## Task data
(** A sample of [json.loads]: integers, the empty object and three
    literals; any other text is malformed. *)
Definition sample_json_loads (text : string) : res pyval :=
  if String.eqb text "{}" then Ok (VDict [])
  else if String.eqb text "null" then Ok VNone
  else if String.eqb text "true" then Ok (VBool true)
  else if String.eqb text "false" then Ok (VBool false)
  else match PyStr.digits_value 0 false text with
       | Some n => Ok (VInt n)
       | None => Raise (Exn JSONDecodeError "Expecting value: line 1 column 1 (char 0)")
       end.

(** A sample of the decoded reply of the service: a risk score out of
    range and a category. *)
Definition sample_analysis : pyval :=
  VDict [("risk_score", VInt 42); ("category", VStr "Shortage");
         ("reasoning", VStr "Stocks are low.")].

(** The service answers with text that decodes to [sample_analysis]. *)
Definition analysis_world : World :=
  sample_world no_network no_feeds None
    (fun text => if String.eqb (PyStr.strip text) "ANALYSIS" then Ok sample_analysis
                 else sample_json_loads text)
    (Ok (VStr "```json ANALYSIS ```")).

(** The service answers with text that is no JSON. *)
Definition garbled_world : World :=
  sample_world no_network no_feeds None sample_json_loads
    (Ok (VStr "{ risk_score: 9, categ")).

(** A text that mentions every keyword of the vocabulary. *)
Definition all_keywords_text : string :=
  "Supply chain logistics: shipping, freight and cargo at the port; shortage, disruption, strike; factory manufacturing, inventory, shipment, supplier procurement, warehouse distribution, export/import, container rail trucking delivery, outage, closure, backlog".

(** GDELT answers with three articles: a compact 14-digit seendate, a
    seendate in the form GDELT documents, and none. *)
Definition gdelt_world : World :=
  sample_world
    (fun _ _ => articles_response
       [ VDict [("title", VStr "Port strike"); ("seendate", VStr "20240115123000")];
         VDict [("title", VStr "Steel plant opens"); ("seendate", VStr "20240115T123000Z")];
         VDict [("title", VStr "Rail backlog")] ])
    no_feeds None no_json (Raise connection_error).
(** C9, amended.  For a window below [2^34] seconds (up to 4772185
    hours), [is_due_soon(hours)] answers true exactly when the deadline is set,
    the status is not done and [0 < deadline - now <= hours * 3600]
    seconds.  A deadline at [now] itself is not due soon; a deadline
    exactly [hours * 3600] seconds away is; without a deadline or when
    done the answer is false. *)
Theorem C9_is_due_soon now hours t :
  hours * 3600 < 2 ^ 34 ->
  (is_due_soon now hours t = true <->
   exists d, deadline t = Some d /\ status t <> DONE
             /\ 0 < d - now <= hours * 3600 * 1000000)
  /\ (deadline t = Some now -> is_due_soon now hours t = false)
  /\ (0 < hours -> status t <> DONE ->
      deadline t = Some (now + hours * 3600 * 1000000) ->
      is_due_soon now hours t = true)
  /\ (deadline t = None \/ status t = DONE -> is_due_soon now hours t = false).
Proof.
  intros Hh.
  assert (Main : is_due_soon now hours t = true <->
                 exists d, deadline t = Some d /\ status t <> DONE
                           /\ 0 < d - now <= hours * 3600 * 1000000).
  { unfold is_due_soon. destruct (deadline t) as [d|].
    - destruct (negb (Status_eqb (status t) DONE)) eqn:S.
      + apply Status_neq_DONE in S. rewrite (due_window now hours d Hh). split.
        * intros W. exists d. auto.
        * intros (d' & [= <-] & _ & W). exact W.
      + split; [discriminate|]. intros (d' & _ & N & _).
        apply Status_neq_DONE in N. congruence.
    - split; [discriminate | intros (d' & [=] & _)]. }
  split; [exact Main|]. split; [|split].
  - intros E. apply not_true_is_false. rewrite Main.
    intros (d & E' & _ & W). rewrite E in E'. injection E' as <-. lia.
  - intros P S E. apply Main. exists (now + hours * 3600 * 1000000).
    repeat split; try assumption; lia.
  - intros H. apply not_true_is_false. rewrite Main.
    intros (d & E & S & _). destruct H as [H | H]; congruence.
Qed.

Lemma C9_is_due_soon_witness :
  24 * 3600 < 2 ^ 34
  /\ (is_due_soon Example.noon 24 Example.task2 = true <->
      exists d, deadline Example.task2 = Some d /\ status Example.task2 <> DONE
                /\ 0 < d - Example.noon <= 24 * 3600 * 1000000)
  /\ is_due_soon Example.noon 24 Example.task2 = true.
Proof.
  assert (H : 24 * 3600 < 2 ^ 34) by (vm_compute; reflexivity).
  split; [exact H|].
  pose proof (proj1 (C9_is_due_soon Example.noon 24 Example.task2 H)) as M.
  split; [exact M|]. apply M.
  exists (Example.noon + 12600000000). split; [reflexivity|].
  split; [discriminate|]. unfold Example.noon. lia.
Defined.

(* ------------------------------------------------------------------ *)
(** ** More on the views *)

Lemma get_object_Ok cs db m u pk obj :
  get_object cs db m u pk = Ok obj ->
  In obj (tasks db) /\ task_pk obj = pk
  /\ (owner_id obj = user_pk u \/ has_share db obj u)
  /\ check_object_permissions cs db m u obj = Ok tt.
Proof.
  unfold get_object, get_object_or_404. intros H.
  destruct (get _ (get_queryset db u)) as [x | e] eqn:G.
  - simpl in H. apply get_Ok in G as (Hx & P & _).
    apply Z.eqb_eq in P. apply get_queryset_In in Hx as [Hx V].
    destruct (check_object_permissions cs db m u x) as [[] | e] eqn:C;
      simpl in H; [|discriminate].
    injection H as <-. auto.
  - destruct e; discriminate H.
Qed.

## The task
With the line holding "intros (d & E'" as the first and the line holding "assert (H : 24" as the last, set down that range of the entries above exactly, and nothing else.

## Exercise output
    intros (d & E' & _ & W). rewrite E in E'. injection E' as <-. lia.
  - intros P S E. apply Main. exists (now + hours * 3600 * 1000000).
    repeat split; try assumption; lia.
  - intros H. apply not_true_is_false. rewrite Main.
    intros (d & E & S & _). destruct H as [H | H]; congruence.
Qed.

Lemma C9_is_due_soon_witness :
  24 * 3600 < 2 ^ 34
  /\ (is_due_soon Example.noon 24 Example.task2 = true <->
      exists d, deadline Example.task2 = Some d /\ status Example.task2 <> DONE
                /\ 0 < d - Example.noon <= 24 * 3600 * 1000000)
  /\ is_due_soon Example.noon 24 Example.task2 = true.
Proof.
  assert (H : 24 * 3600 < 2 ^ 34) by (vm_compute; reflexivity).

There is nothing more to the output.